Tuesday, July 17, 2007

Revisiting an Old Book: Future Tense


While cleaning up today I found Gwynne Dyer's book, Future: Tense, a book I had read 3 years ago. While thumbing through, I focused on the highlighted sections I had marked when I last read the book.


His website can be found here.


Coincidentally, today we Americans were subjected to the latest warning of an al-Qaeda threat by the Bush/Cheney team. Remember: be afraid. Fear-filled people are obedient.

In the front matter of Dyer's book is a quotation from Sydney J. Harris that befits today's warning nicely:


'Terrorism' is what we call the violence of the weak and we condemn it; 'war' is what we call the violence of the strong and we glorify it.


To be sure, we Americans do glorify war, of course, encouraged by the neocon artists in the White House. Today is also the 'debate' going on in the Senate about the War in Iraq. The shill for the White House, Mitch McConnell, is attempting to kill any motions on the floor to terminate the war. Good old boy Lindsay Graham of South Carolina thinks what we are up to in Iraq is of vital interest to our nation. The gaggle of 'loyal' Bush Republicans that hold the Senate hostage may succeed in stalling the anti-war vote, but our troops will pay the ultimate price for the filibuster.


One of the most troubling statements made in Future: Tense is this especially challenging statement that neither the Bush/Cheney cabal nor the Loyalists in the Senate will abide:

The United States needs to lose the war in Iraq as soon as possible.

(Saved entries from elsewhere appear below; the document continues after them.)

Lemma sql_max_In (l : list datetime) (x : datetime) :
  In x l -> exists L, JobLog.sql_max l = Some L.
Proof.
  destruct l as [|y l]; simpl; [contradiction|]. intros _.
  destruct (JobLog.sql_max l); eauto.
Qed.

(** C8.  Checkpoint start date: for every schedule due at the evaluation
    time whose backtrack is the literal "checkpoint", the metadata
    returned by [evaluate_schedules] has [prev_checkpoint] equal to the
    job log's last execution time [L], [start_date = L + 1us] ([None]
    when the log has no execution), and [backtrack = None]; the start
    date is strictly after every completion the job log records for the
    schedule.  The frequencies of the schedule list are distinct, as they
    are in every list that [build_schedules_list] returns
    ([build_schedules_list_NoDup]). *)
Theorem checkpoint_start_date
    (T : datetime) (res : odict string meta)
    (s : string) (rh rm : option Z) (m0 : meta) :
  NoDup (map freq_of (_schedules jc)) ->
  evaluate_schedules to_timedelta today jc T = Ok res ->
  In (s, rh, rm, Some "checkpoint") (_schedules jc) ->
  meta_of T (s, rh, rm, Some "checkpoint") = Ok m0 ->
  is_due m0 = true ->
  exists m,
    od_get String.eqb res s = Some m /\
    prev_checkpoint m = last_execution jc s /\
    start_date m =
      match last_execution jc s with
      | Some L => Some (L + MICROSECOND)
      | None => None
      end /\
    backtrack m = None /\
    (forall L, last_execution jc s = Some L ->
               exists sd, start_date m = Some sd /\ L < sd) /\
    (forall r, In r (job_log jc) ->
               JobLog.matches (payload_class (the_payload jc)) (name jc) s r = true ->
               exists sd, start_date m = Some sd /\ JobLog.last_update r < sd).
Proof.
  intros Hnd Hres Hin Hm Hdue.
  destruct (schedule_meta_checkpoint _ _ _ _ _ Hm Hdue) as (Hprev & Hstart & Hbt).
  destruct (evaluate_schedules_lookup _ _ Hnd Hres _ _ Hin Hm) as (m & Hget & Hrel).
  assert (Hsame : prev_checkpoint m = prev_checkpoint m0 /\
                  start_date m = start_date m0 /\ backtrack m = backtrack m0).
  { destruct Hrel as [->|(last & due & ->)]; [auto|].
    unfold subsume_meta, subsume. simpl.
    destruct (String.eqb s last); [simpl; auto|].
    destruct (is_due m0); simpl; auto. }
  destruct Hsame as (E1 & E2 & E3).
  exists m. simpl in Hget. split; [exact Hget|].
  rewrite E1, E2, E3, Hprev, Hstart, Hbt.
  repeat split; auto.
  - intros L HL. rewrite HL. eexists. split; [reflexivity|].
    unfold MICROSECOND. lia.
  - intros r Hr Hmatch.
    assert (Hinl : In (JobLog.last_update r)
                      (map JobLog.last_update
                         (filter (JobLog.matches (payload_class (the_payload jc))
                                                 (name jc) s) (job_log jc)))).
    { apply in_map. apply filter_In. auto. }
    destruct (sql_max_In _ _ Hinl) as (L & HL).
    unfold last_execution, JobLog.get_last_execution_date. rewrite HL.
    eexists. split; [reflexivity|].
    pose proof (sql_max_ge _ _ _ HL Hinl). unfold MICROSECOND. lia.
Qed.

Lemma subsume_meta_last (last : string) (due : list string) (m : meta) :
  subsume_meta last due last m = set_mark_complete m due.
Proof. unfold subsume_meta, subsume. rewrite String.eqb_refl. reflexivity. Qed.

Even more urgently, the whole world needs the United States to lose the war in Iraq."


No doubt, that must make Cheney boil with anger. Dyer, further in the book, says this about the so-called 'terrorist threat' that the Bush-Cheney team calls out so often:


The fact is that neither the Europeans nor Asians nor [above all] Middle Easterners agree with mainstream American political opinion any more. They don't think al-Qaeda is a global menace. They don't live in fear of rogue states. They don't think we are living in the opening stages of a 'clash of civilizations' [though they worry that Washington's efforts might yet make it happen.] They don't agree with pre-emptive and preventive wars, and they don't believe that 9/11 'changed everything.'


Dyer concludes his book with this statement which will be very difficult for Americans to digest:


The hardest thing Americans are going to have to do in this generation is to get used to the idea that the United States is just another country. Still a very big and powerful country, to be sure, but not the “indispensable nation;’ not a beacon of liberty shining into the darkness, and not the only great power that really matters. Most other countries are now democratic too, and they do not look to the United States for example. No other country yet rivals the United States in military power, but that is not as important as Americans think because their enormous military machine can only be used, in practice, against very weak countries: war with a serious opponent would lead to a level of American casualties that the U.S. public would not tolerate for long. And the world does not need America in the same sense that it did when totalitarian Communist powers controlled the heart of Eurasia. But neither does it need America to go into a gigantic sulk about its lost status.


I'm glad that so-called synchronicity occurred today with the book, the DC cabal, and the Senate. Which one tells the truth is, however, a roll of the proverbial dice.